● **TASK TO CARRY OUT**
Reproduce, exactly and in full, only the lines below from the one containing "existsb Strategy.is_market_close l1 = false" through the one containing "destruct (negb (has_top".

● **RECORDED INFORMATION**
○ ○ ○ ○ ○
(** X20. A packet that breaks off: when the header announces more
    messages than follow in full, [next_packet] still yields the events
    of the complete messages in front.  If the stream ends inside the
    next length prefix or inside the next payload, the stream has failed
    afterwards; if the next length prefix is zero, decoding of the
    packet stops there with the stream still good and placed right
    after that prefix. *)
Theorem next_packet_stops_at_bad_frame header frames n :
  length header = MOLDUDP64_HEADER_SIZE ->
  endian.read_u16_be (skipn 18 header) = Z.of_nat n ->
  Z.of_nat n <= MAX_MESSAGE_COUNT ->
  (length frames < n)%nat ->
  Forall Frame.well_formed frames ->
  let decoded :=
    filter not_other (map (fun f => parse_message (Frame.payload f)) frames) in
  (forall tail, (length tail < 2)%nat ->
     next_packet (istream.mk (packet_bytes header frames ++ tail) true)
     = (decoded, istream.mk [] false)) /\
  (forall hi lo payload,
     Z.of_nat (length payload) < endian.read_u16_be [hi; lo] ->
     next_packet
       (istream.mk (packet_bytes header frames ++ hi :: lo :: payload) true)
     = (decoded, istream.mk [] false)) /\
  (forall rest,
     next_packet
       (istream.mk (packet_bytes header frames ++ x00 :: x00 :: rest) true)
     = (decoded, istream.mk rest true)).
Proof.
  intros Hlen Hcount Hmax Hlt Hwf decoded.
  assert (Hstart : forall tail,
    next_packet (istream.mk (packet_bytes header frames ++ tail) true)
    = read_messages (S (n - length frames - 1)) (istream.mk tail true) decoded).
  { intros tail. unfold next_packet, packet_bytes. rewrite <- app_assoc.
    rewrite <- Hlen. rewrite istream_read_app. cbn [istream.good negb].
    rewrite Hcount.
    replace (Z.of_nat n =? 0) with false by (symmetry; lia).
    replace (Z.of_nat n >? MAX_MESSAGE_COUNT) with false
      by (symmetry; unfold MAX_MESSAGE_COUNT in *; lia).
    cbn [orb]. rewrite Nat2Z.id.
    replace n with (length frames + S (n - length frames - 1))%nat at 1 by lia.
    rewrite read_messages_frames_more by assumption. reflexivity. }
  split; [|split].
  - intros tail Ht. rewrite Hstart. cbn [read_messages].
    unfold istream.read. cbn [istream.good istream.data negb].
    replace (2 <=? length tail)%nat with false
      by (symmetry; apply Nat.leb_gt; lia).
    reflexivity.
  - intros hi lo payload Hp. rewrite Hstart. cbn [read_messages].
    change (istream.read 2 (istream.mk (hi :: lo :: payload) true))
      with (istream.read (length [hi; lo])
              (istream.mk ([hi; lo] ++ payload) true)).
    rewrite (istream_read_app [hi; lo] payload). cbn [istream.good negb].
    pose proof (read_u16_be_range [hi; lo]) as Hr.
    replace (endian.read_u16_be [hi; lo] <? 1) with false by (symmetry; lia).
    replace (endian.read_u16_be [hi; lo] >? MAX_MESSAGE_LENGTH) with false
      by (symmetry; unfold MAX_MESSAGE_LENGTH; lia).
    cbn [orb]. unfold istream.read. cbn [istream.good istream.data negb].
    replace (Z.to_nat (endian.read_u16_be [hi; lo]) <=? length payload)%nat
      with false by (symmetry; apply Nat.leb_gt; lia).
    reflexivity.
  - intros rest. rewrite Hstart. cbn [read_messages].
    change (istream.read 2 (istream.mk (x00 :: x00 :: rest) true))
      with (istream.read (length [x00; x00])
              (istream.mk ([x00; x00] ++ rest) true)).
    rewrite (istream_read_app [x00; x00] rest). cbn [istream.good negb].
    reflexivity.
Qed.

Lemma next_packet_stops_at_bad_frame_witness :
  next_packet
    (istream.mk (packet_bytes header_two [frame_delete] ++ [x00]) true)
  = ([Event.mk DeleteOrder 5 0 1 Buy 7 0 0 0 EmptyString],
     istream.mk [] false).
Proof.
  destruct (next_packet_stops_at_bad_frame header_two [frame_delete] 2)
    as [H _].
  - reflexivity.
  - reflexivity.
  - vm_compute. discriminate.
  - cbn. lia.
  - repeat constructor; discriminate.
  - rewrite H by (cbn; lia). vm_compute. reflexivity.
Defined.

(** ** The driver *)

Section DriverRun.
Import Driver.

Lemma apply_all_app l1 : forall l2 ob,
  apply_all (l1 ++ l2) ob = apply_all l1 ob ≫= apply_all l2.
Proof.
  induction l1 as [|e l1 IH]; intros l2 ob; [reflexivity|].
  cbn [app apply_all]. destruct (apply e ob) as [ob'|]; [|reflexivity].
  cbn [mbind option_bind]. apply IH.
Qed.

Lemma batched_app a b : batched (a ++ b) = batched a ++ batched b.
Proof. unfold batched. rewrite map_app, concat_app. reflexivity. Qed.

Lemma adjacent_differ_snoc l x :
  adjacent_differ l -> last l <> Some x -> adjacent_differ (l ++ [x]).
Proof.
  induction l as [|a l IH]; intros Hl Hx; [exact I|].
  destruct l as [|b l]; cbn [app adjacent_differ].
  - split; [|exact I]. cbn in Hx. congruence.
  - destruct Hl as [Hab Hl]. split; [exact Hab|].
    apply IH; [exact Hl|]. exact Hx.
Qed.

Lemma through_close_open l1 l2 :
  existsb Strategy.is_market_close l1 = false ->
  through_close (l1 ++ l2) = l1 ++ through_close l2.
Proof.
  induction l1 as [|e l1 IH]; intros H; [reflexivity|].
  cbn [existsb] in H. apply orb_false_elim in H as [He H].
  cbn [app through_close]. rewrite He, IH by exact H. reflexivity.
Qed.

Lemma through_close_closed l1 l2 :
  existsb Strategy.is_market_close l1 = true ->
  through_close (l1 ++ l2) = through_close l1.
Proof.
  induction l1 as [|e l1 IH]; intros H; [discriminate|].
  cbn [existsb] in H. cbn [app through_close].
  destruct (Strategy.is_market_close e); [reflexivity|].
  cbn [orb] in H. rewrite IH by exact H. reflexivity.
Qed.

Lemma through_close_none l :
  existsb Strategy.is_market_close l = false -> through_close l = l.
Proof.
  intros H. rewrite <- (app_nil_r l) at 1.
  rewrite through_close_open by exact H. cbn. apply app_nil_r.
Qed.

Lemma wrap64_succ z : wrap64 (wrap64 z + 1) = wrap64 (z + 1).
Proof. unfold wrap64. apply Zplus_mod_idemp_l. Qed.

Lemma on_batch_day_closed ns ob batch s :
  Strategy.day_closed_ (Strategy.on_batch ns ob batch s).1
  = Strategy.day_closed_ s || existsb Strategy.is_market_close batch.
Proof.
  unfold Strategy.on_batch.
  destruct (Strategy.day_closed_ s) eqn:Ed; [cbn; exact Ed|].
  destruct batch as [|e batch]; [cbn; exact Ed|].
  cbn [length Nat.eqb].
  destruct (existsb Strategy.is_market_close (e :: batch)); [reflexivity|].
  destruct (negb (trading_open ob)); [cbn; exact Ed|].
  destruct (negb (has_top ob)); [cbn; exact Ed|].
  cbv zeta.
  repeat match goal with
         | |- context [if ?b then _ else _] => destruct b
         end;
    cbn [fst Strategy.set_prev Strategy.day_closed_]; try exact Ed;
    unfold Strategy.try_buy, Strategy.try_sell;
    repeat match goal with
           | |- context [if ?b then _ else _] => destruct b
           end;
    cbn [fst Strategy.set_fill Strategy.day_closed_]; exact Ed.
Qed.

Lemma strat_after_snoc calls c :
  strat_after (calls ++ [c])
  = (Strategy.on_batch (Call.ns c) (Call.book c) (Call.batch c)
       (strat_after calls)).1.
Proof. unfold strat_after. rewrite fold_left_app. reflexivity. Qed.

(** A flush of a batch that is being collected. *)
Lemma flush_batch_inv st :
  driver_inv st ->
  have_batch st = true ->
  ns_batch st <> [] ->
  Forall (for_target (cur_ns st)) (ns_batch st) ->
  last (map Call.ns (calls st)) <> Some (cur_ns st) ->
  driver_inv (flush_batch (cur_ns st) st) /\
  have_batch (flush_batch (cur_ns st) st) = false /\
  ns_batch (flush_batch (cur_ns st) st) = [] /\
  processed (flush_batch (cur_ns st) st) = processed st /\
  calls (flush_batch (cur_ns st) st)
    = calls st ++ [Call.mk (cur_ns st) (book st) (ns_batch st)] /\
  file (flush_batch (cur_ns st) st) = file st /\
  book (flush_batch (cur_ns st) st) = book st /\
  cur_ns (flush_batch (cur_ns st) st) = cur_ns st.
Proof.
  intros [Hc Ha Ht Hb Hs Hm Hn] Hhave Hne Hall Hlast.
  unfold flush_batch. rewrite Hhave. cbn [negb].
  assert (Hproc : batched (calls st ++ [Call.mk (cur_ns st) (book st) (ns_batch st)])
                  = processed st).
  { rewrite batched_app. unfold processed, batched at 2. cbn.
    rewrite app_nil_r. reflexivity. }
  split; [|unfold processed; cbn [calls ns_batch have_batch file book cur_ns];
           rewrite Hproc, app_nil_r; repeat split; reflexivity].
  constructor; unfold processed;
    cbn [calls ns_batch book strat msgs_total batches_total].
  - apply Forall_app. split; [exact Hc|].
    constructor; [|constructor]. split; [exact Hne | exact Hall].
  - rewrite map_app. apply adjacent_differ_snoc; assumption.
  - intros i c Hi.
    destruct (decide (i < length (calls st))%nat) as [Hlt|Hge].
    + rewrite lookup_app_l in Hi by exact Hlt.
      rewrite take_app_le by lia. apply (Ht i c Hi).
    + rewrite lookup_app_r in Hi by lia.
      destruct (i - length (calls st))%nat eqn:Ei; [|destruct n; discriminate].
      injection Hi as <-. cbn [Call.book].
      rewrite take_ge by (rewrite length_app; cbn; lia).
      rewrite Hproc. exact Hb.
  - rewrite Hproc, app_nil_r. exact Hb.
  - rewrite strat_after_snoc. cbn [Call.ns Call.book Call.batch].
    rewrite Hs. reflexivity.
  - rewrite Hproc, app_nil_r. exact Hm.
  - rewrite Hn, wrap64_succ, length_app. cbn [length]. f_equal. lia.
Qed.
○ ○ ○ ○ ○
● **YOUR RESPONSE**
  existsb Strategy.is_market_close l1 = false ->
  through_close (l1 ++ l2) = l1 ++ through_close l2.
Proof.
  induction l1 as [|e l1 IH]; intros H; [reflexivity|].
  cbn [existsb] in H. apply orb_false_elim in H as [He H].
  cbn [app through_close]. rewrite He, IH by exact H. reflexivity.
Qed.

Lemma through_close_closed l1 l2 :
  existsb Strategy.is_market_close l1 = true ->
  through_close (l1 ++ l2) = through_close l1.
Proof.
  induction l1 as [|e l1 IH]; intros H; [discriminate|].
  cbn [existsb] in H. cbn [app through_close].
  destruct (Strategy.is_market_close e); [reflexivity|].
  cbn [orb] in H. rewrite IH by exact H. reflexivity.
Qed.

Lemma through_close_none l :
  existsb Strategy.is_market_close l = false -> through_close l = l.
Proof.
  intros H. rewrite <- (app_nil_r l) at 1.
  rewrite through_close_open by exact H. cbn. apply app_nil_r.
Qed.

Lemma wrap64_succ z : wrap64 (wrap64 z + 1) = wrap64 (z + 1).
Proof. unfold wrap64. apply Zplus_mod_idemp_l. Qed.

Lemma on_batch_day_closed ns ob batch s :
  Strategy.day_closed_ (Strategy.on_batch ns ob batch s).1
  = Strategy.day_closed_ s || existsb Strategy.is_market_close batch.
Proof.
  unfold Strategy.on_batch.
  destruct (Strategy.day_closed_ s) eqn:Ed; [cbn; exact Ed|].
  destruct batch as [|e batch]; [cbn; exact Ed|].
  cbn [length Nat.eqb].
  destruct (existsb Strategy.is_market_close (e :: batch)); [reflexivity|].
  destruct (negb (trading_open ob)); [cbn; exact Ed|].
  destruct (negb (has_top ob)); [cbn; exact Ed|].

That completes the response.